TRY IT - Locate each line in the records containing "BltOnly". Copy it.

Records drawn from a dataset -
(* ===== verification/Firmware.v ===== *)
(** initium/src/main.rs: what the bootloader reads from the firmware.

    [load_framebuffer] chooses a display mode and describes the framebuffer of
    the current mode; [rsdp_addr] finds the ACPI root pointer in the
    configuration table.  The firmware's graphics output protocol is the
    class [GraphicsOutput], with a handle that may be missing; the GUIDs of
    the uefi crate are the class [Guids]. *)

From S2P Require Import Prelude X86 Synapse.

(** * The configuration table *)

Class Guids := { ACPI_GUID : Z; ACPI2_GUID : Z }.

(** [uefi::table::cfg::ConfigTableEntry] *)
Record ConfigTableEntry : Type := mkEntry { guid : Z; address : Z }.

(** [iter.find(p)]: the element, and the iterator after it. *)
Fixpoint iter_find {A} (p : A -> bool) (iter : list A) : option A * list A :=
  match iter with
  | [] => (None, [])
  | x :: rest => if p x then (Some x, rest) else iter_find p rest
  end.

Section Rsdp.
Context {X : X86_64} {G : Guids}.

(** The field [rsdp_addr] of [SystemInfo] in [main_inner]. *)
Definition rsdp_addr (config_table : list ConfigTableEntry) : outcome (option Z) :=
  let '(acpi2_rsdp, config_entries) := iter_find (fun entry => guid entry =? ACPI2_GUID) config_table in
  let rsdp := match acpi2_rsdp with
              | Some entry => Some entry
              | None => fst (iter_find (fun entry => guid entry =? ACPI_GUID) config_entries)
              end in
  match rsdp with
  | Some entry => a ← PhysAddr_new (address entry); Ret (Some a)
  | None => Ret None
  end.
End Rsdp.

(** * The graphics output *)

(** [gop::PixelFormat] *)
Inductive GopPixelFormat : Type := GopRgb | GopBgr | Bitmask | BltOnly.

(** [gop::ModeInfo] *)
Record ModeInfo : Type := mkMode {
  resolution : Z * Z;
  mode_pixel_format : GopPixelFormat;
  mode_stride : Z;
}.

(** The protocol, whose state is [G]: the modes it lists, [set_mode],
    [current_mode_info], and the address and size of the frame buffer. *)
Class GraphicsOutput (G : Type) := {
  modes : G -> list ModeInfo;
  set_mode : G -> ModeInfo -> result unit unit * G;
  current_mode_info : G -> ModeInfo;
  frame_buffer : G -> Z * Z;
}.

(** initium.rs *)
Record RawFramebufferInfo : Type := mkRaw { addr : Z; info : FramebufferInfo }.

Section Gop.
Context {X : X86_64} {G : Type} {GO : GraphicsOutput G}.

(** The loop over the modes: [last_width] and [last_height]. *)
Definition next_resolution (config : BootConfig) (last : Z * Z) (mode : ModeInfo) : Z * Z :=
  let '(last_width, last_height) := last in
  let '(width, height) := resolution mode in
  if (width <=? framebuffer_width config) && (height <=? framebuffer_height config) then
    if (last_width <=? width) || (last_height <=? height) then (width, height) else last
  else last.

Definition last_resolution (config : BootConfig) (ms : list ModeInfo) : Z * Z :=
  fold_left (next_resolution config) ms (0, 0).

(** [modes.filter(|m| res == (width, height)).last()] *)
Definition choose_mode (config : BootConfig) (ms : list ModeInfo) : option ModeInfo :=
  let '(width, height) := last_resolution config ms in
  last (List.filter (fun m => (fst (resolution m) =? width) && (snd (resolution m) =? height)) ms).

(** [load_framebuffer], from the protocol's handle on; [gop] is what
    [open_protocol] returns. *)
Definition load_framebuffer (gop_handle : result unit unit) (gop : result G unit) (config : BootConfig)
  : outcome (option RawFramebufferInfo * option G) :=
  match gop_handle, gop with
  | Err _, _ | _, Err _ => Ret (None, None)
  | Ok _, Ok gop =>
      gop ← (match choose_mode config (modes gop) with
             | Some mode =>
                 let '(res, gop) := set_mode gop mode in
                 _ ← expect_ok "Failed to apply the desired display mode" res;
                 Ret gop
             | None => Ret gop
             end);
      let mode_info := current_mode_info gop in
      let framebuffer := frame_buffer gop in
      pixel_format ← (match mode_pixel_format mode_info with
                      | GopRgb => Ret Rgb
                      | GopBgr => Ret Bgr
                      | Bitmask | BltOnly => Panic "Bitmask and BltOnly framebuffers are not supported"
                      end);
      let info := {|
        byte_len := snd framebuffer;
        width := fst (resolution mode_info);
        height := snd (resolution mode_info);
        pixel_format := pixel_format;
        bytes_per_pixel := 4;
        stride := mode_stride mode_info |} in
      a ← PhysAddr_new (fst framebuffer);
      Ret (Some (mkRaw a info), Some gop)
  end.
End Gop.

(** * Properties *)

Lemma iter_find_find {A} (p : A -> bool) l :
  fst (iter_find p l) = List.find p l /\ (List.find p l = None -> snd (iter_find p l) = []).
Proof.
  induction l as [|x l [IH1 IH2]]; simpl; [done|]. by destruct (p x).
Qed.

(** A mode that the configuration allows. *)
Definition fits (config : BootConfig) (m : ModeInfo) : Prop :=
  fst (resolution m) <= framebuffer_width config /\ snd (resolution m) <= framebuffer_height config.

(** A mode that is smaller in both directions. *)
Definition smaller (m1 m2 : ModeInfo) : Prop :=
  fst (resolution m1) < fst (resolution m2) /\ snd (resolution m1) < snd (resolution m2).

Definition mode_ok (m : ModeInfo) : Prop := 0 <= fst (resolution m) /\ 0 <= snd (resolution m).

(** The modes as [choose_mode] sees them: the last update of the resolution. *)
Lemma next_resolution_spec config lst m :
  (fits config m /\ (fst lst <= fst (resolution m) \/ snd lst <= snd (resolution m)) /\
    next_resolution config lst m = resolution m) \/
  ((fits config m -> fst (resolution m) < fst lst /\ snd (resolution m) < snd lst) /\
    next_resolution config lst m = lst).
Proof.
  unfold next_resolution, fits. destruct lst as [lw lh], (resolution m) as [w h]. simpl.
  destruct (Z.leb_spec w (framebuffer_width config)), (Z.leb_spec h (framebuffer_height config)),
    (Z.leb_spec lw w), (Z.leb_spec lh h); simpl; (left; split; [lia|split; [lia|done]]) || (right; split; [lia|done]).
Qed.

Lemma last_resolution_spec config ms :
  Forall mode_ok ms ->
  (Forall (fun m => ~ fits config m) ms /\ last_resolution config ms = (0, 0)) \/
  (exists l1 m l2, ms = l1 ++ m :: l2 /\ fits config m /\ last_resolution config ms = resolution m /\
     Forall (fun m' => fits config m' -> smaller m' m) l2).
Proof.
  intros Hok. induction ms as [|x ms IH] using rev_ind; [by left; split|].
  apply Forall_app in Hok as [Hok [Hx _]%Forall_cons].
  unfold last_resolution. rewrite fold_left_app. simpl. fold (last_resolution config ms).
  destruct (next_resolution_spec config (last_resolution config ms) x) as [(Hf & _ & Hn)|[Hf Hn]].
  - right. exists ms, x, []. split; [done|]. split; [done|]. split; [done|constructor].
  - destruct (IH Hok) as [[Hall Hl]|(l1 & m & l2 & -> & Hm & Hl & Hall)].
    + left. rewrite Hn. split; [|done]. apply Forall_app. split; [done|]. constructor; [|done].
      intros Hfx. destruct (Hf Hfx) as [Hw _]. rewrite Hl in Hw. simpl in Hw. unfold mode_ok in Hx. lia.
    + right. exists l1, m, (l2 ++ [x]). rewrite <- app_assoc. split; [done|]. split; [done|].
      split; [by rewrite Hn|]. apply Forall_app. split; [done|]. constructor; [|done].
      intros Hfx. specialize (Hf Hfx). rewrite Hl in Hf. done.
Qed.

Lemma last_filter_app {A} (p : A -> bool) l1 x l2 :
  p x = true -> Forall (fun y => p y = false) l2 -> last (List.filter p (l1 ++ x :: l2)) = Some x.
Proof.
  intros Hx Hall. rewrite List.filter_app. simpl. rewrite Hx.
  assert (Hn : List.filter p l2 = []) by (induction Hall as [|y l Hy _ IH]; simpl; [done|by rewrite Hy]).
  rewrite Hn. by rewrite last_snoc.
Qed.

(** [choose_mode] is a mode that fits and dominates every later one that
    fits, if any mode fits. *)
Definition chosen (config : BootConfig) (ms : list ModeInfo) (o : option ModeInfo) : Prop :=
  match o with
  | Some m => exists l1 l2, ms = l1 ++ m :: l2 /\ fits config m /\
      Forall (fun m' => fits config m' -> smaller m' m) l2
  | None => Forall (fun m => ~ fits config m) ms
  end.

Lemma choose_mode_spec config ms :
  0 <= framebuffer_width config -> 0 <= framebuffer_height config -> Forall mode_ok ms ->
  chosen config ms (choose_mode config ms).
Proof.
  intros Hcw Hch Hok. unfold choose_mode.
  destruct (last_resolution_spec config ms Hok) as [[Hall Hl]|(l1 & m & l2 & -> & Hm & Hl & Hall)].
  - rewrite Hl. assert (Hn : List.filter (fun m => (fst (resolution m) =? 0) && (snd (resolution m) =? 0)) ms = []).
    { clear Hl Hok. induction Hall as [|m ms Hm _ IH]; simpl; [done|]. rewrite IH. unfold fits in Hm.
      destruct (Z.eqb_spec (fst (resolution m)) 0), (Z.eqb_spec (snd (resolution m)) 0); simpl; try done. lia. }
    by rewrite Hn.
  - rewrite Hl. destruct (resolution m) as [w h] eqn:E.
    rewrite last_filter_app; [by exists l1, l2|by rewrite E, !Z.eqb_refl|].
    eapply Forall_impl; [exact Hall|]. intros m' Hm'. simpl.
    destruct (Z.eqb_spec (fst (resolution m')) w), (Z.eqb_spec (snd (resolution m')) h); simpl; try done.
    unfold fits in *. rewrite E in Hm. unfold smaller in Hm'. rewrite E in Hm'. simpl in *. lia.
Qed.

(** The choice is not the largest mode that fits: a later mode that is lower
    and not narrower, or narrower and not lower, replaces a larger one. *)
Lemma larger_mode_replaced config m1 m2 :
  fits config m1 -> fits config m2 -> mode_ok m1 -> mode_ok m2 ->
  fst (resolution m2) = fst (resolution m1) -> snd (resolution m2) < snd (resolution m1) ->
  choose_mode config [m1; m2] = Some m2.
Proof.
  unfold fits, mode_ok. intros [H1 H2] [H3 H4] [H5 H6] [H7 H8] Hw Hh.
  assert (Hl : last_resolution config [m1; m2] = resolution m2).
  { unfold last_resolution, next_resolution. simpl.
    destruct (resolution m1) as [w1 h1], (resolution m2) as [w2 h2]. simpl in *. subst w2.
    rewrite (proj2 (Z.leb_le w1 _)), (proj2 (Z.leb_le h1 _)), (proj2 (Z.leb_le 0 w1)) by lia. simpl.
    rewrite (proj2 (Z.leb_le h2 (framebuffer_height config))), Z.leb_refl by lia. done. }
  unfold choose_mode. rewrite Hl. destruct (resolution m2) as [w h] eqn:E.
  apply (last_filter_app _ [m1] m2 []); [|constructor]. by rewrite E, !Z.eqb_refl.
Qed.

Section Properties.
Context {X : X86_64} {XL : X86_64_Laws X} {Gd : Guids} {G : Type} {GO : GraphicsOutput G}.

(** C33: [load_framebuffer] applies the chosen mode, if any mode fits the
    configuration, and describes the framebuffer as the firmware reports it
    for the mode that is current then, with four bytes per pixel; the chosen
    mode fits the configuration and is larger, in both directions, than every
    later mode that fits. *)
Theorem load_framebuffer_correct (gop gop' : G) (config : BootConfig) fmt :
  0 <= framebuffer_width config -> 0 <= framebuffer_height config -> Forall mode_ok (modes gop) ->
  (match choose_mode config (modes gop) with
   | Some mode => set_mode gop mode = (Ok tt, gop')
   | None => gop' = gop
   end) ->
  mode_pixel_format (current_mode_info gop') = (match fmt with Rgb => GopRgb | Bgr => GopBgr end) ->
  0 <= fst (frame_buffer gop') < 2 ^ 52 ->
  chosen config (modes gop) (choose_mode config (modes gop)) /\
  load_framebuffer (Ok tt) (Ok gop) config =
    Ret (Some {| addr := fst (frame_buffer gop');
                 info := {| byte_len := snd (frame_buffer gop');
                            width := fst (resolution (current_mode_info gop'));
                            height := snd (resolution (current_mode_info gop'));
                            pixel_format := fmt; bytes_per_pixel := 4;
                            stride := mode_stride (current_mode_info gop') |} |}, Some gop').
Proof.
  intros Hw Hh Hok Hset Hfmt Ha. split; [by apply choose_mode_spec|].
  unfold load_framebuffer.
  assert (Hg : (match choose_mode config (modes gop) with
    | Some mode => let '(res, gop) := set_mode gop mode in
        _ ← expect_ok "Failed to apply the desired display mode" res; Ret gop
    | None => Ret gop end) = Ret gop').
  { destruct (choose_mode config (modes gop)); [by rewrite Hset|by subst]. }
  rewrite Hg, bind_Ret, Hfmt. destruct fmt; rewrite bind_Ret, phys_new_spec by done; done.
Qed.

(** C34: the RSDP address is that of the first ACPI 2.0 entry of the
    configuration table.  Without such an entry there is no address, also
    when the table has an ACPI 1.0 entry: the search for it starts behind the
    end of the table. *)
Theorem rsdp_lookup_exact (config_table : list ConfigTableEntry) :
  Forall (fun e => 0 <= address e < 2 ^ 52) config_table ->
  rsdp_addr config_table = Ret (address <$> List.find (fun e => guid e =? ACPI2_GUID) config_table).
Proof.
  intros Hok. unfold rsdp_addr.
  destruct (iter_find_find (fun e => guid e =? ACPI2_GUID) config_table) as [H1 H2].
  destruct (iter_find _ config_table) as [o rest]. simpl in H1, H2. subst o.
  destruct (List.find _ config_table) as [e|] eqn:E.
  - apply List.find_some in E as [Hin _]. rewrite Forall_forall in Hok.
    by rewrite phys_new_spec by (apply Hok, list_elem_of_In, Hin).
  - by rewrite H2 by done.
Qed.
End Properties.

(** * Witnesses *)

(** A firmware with three modes; its state is the current mode. *)
Definition sample_modes : list ModeInfo :=
  [mkMode (1280, 720) GopBgr 1280; mkMode (1920, 1080) GopBgr 1920; mkMode (640, 480) GopBgr 640].

#[export] Instance sample_gop : GraphicsOutput ModeInfo := {|
  modes _ := sample_modes;
  set_mode _ m := (Ok tt, m);
  current_mode_info m := m;
  frame_buffer m := (0x80000000, 4 * mode_stride m * snd (resolution m));
|}.

Lemma load_framebuffer_correct_witness :
  load_framebuffer (Ok tt) (Ok (mkMode (800, 600) GopBgr 800)) (mkBootConfig 1280 720) =
    Ret (Some (mkRaw 0x80000000 (mkFramebufferInfo 1280 720 Bgr 3686400 4 1280)),
         Some (mkMode (1280, 720) GopBgr 1280)).
Proof.
  destruct (load_framebuffer_correct (mkMode (800, 600) GopBgr 800) (mkMode (1280, 720) GopBgr 1280)
    (mkBootConfig 1280 720) Bgr) as [_ H]; [simpl; lia|simpl; lia|repeat constructor; simpl; lia|reflexivity|reflexivity
    |simpl; lia|].
  exact H.
Defined.

#[export] Instance sample_guids : Guids := {| ACPI_GUID := 1; ACPI2_GUID := 2 |}.

(** A table with an ACPI 1.0 entry only: no address. *)
Lemma rsdp_lookup_exact_witness : rsdp_addr [mkEntry 7 0x1000; mkEntry 1 0x2000] = Ret None.
Proof.
  rewrite (rsdp_lookup_exact [mkEntry 7 0x1000; mkEntry 1 0x2000]); [reflexivity|].
  repeat constructor; simpl; lia.
Defined.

TASK ANSWER -
Inductive GopPixelFormat : Type := GopRgb | GopBgr | Bitmask | BltOnly.
                      | Bitmask | BltOnly => Panic "Bitmask and BltOnly framebuffers are not supported"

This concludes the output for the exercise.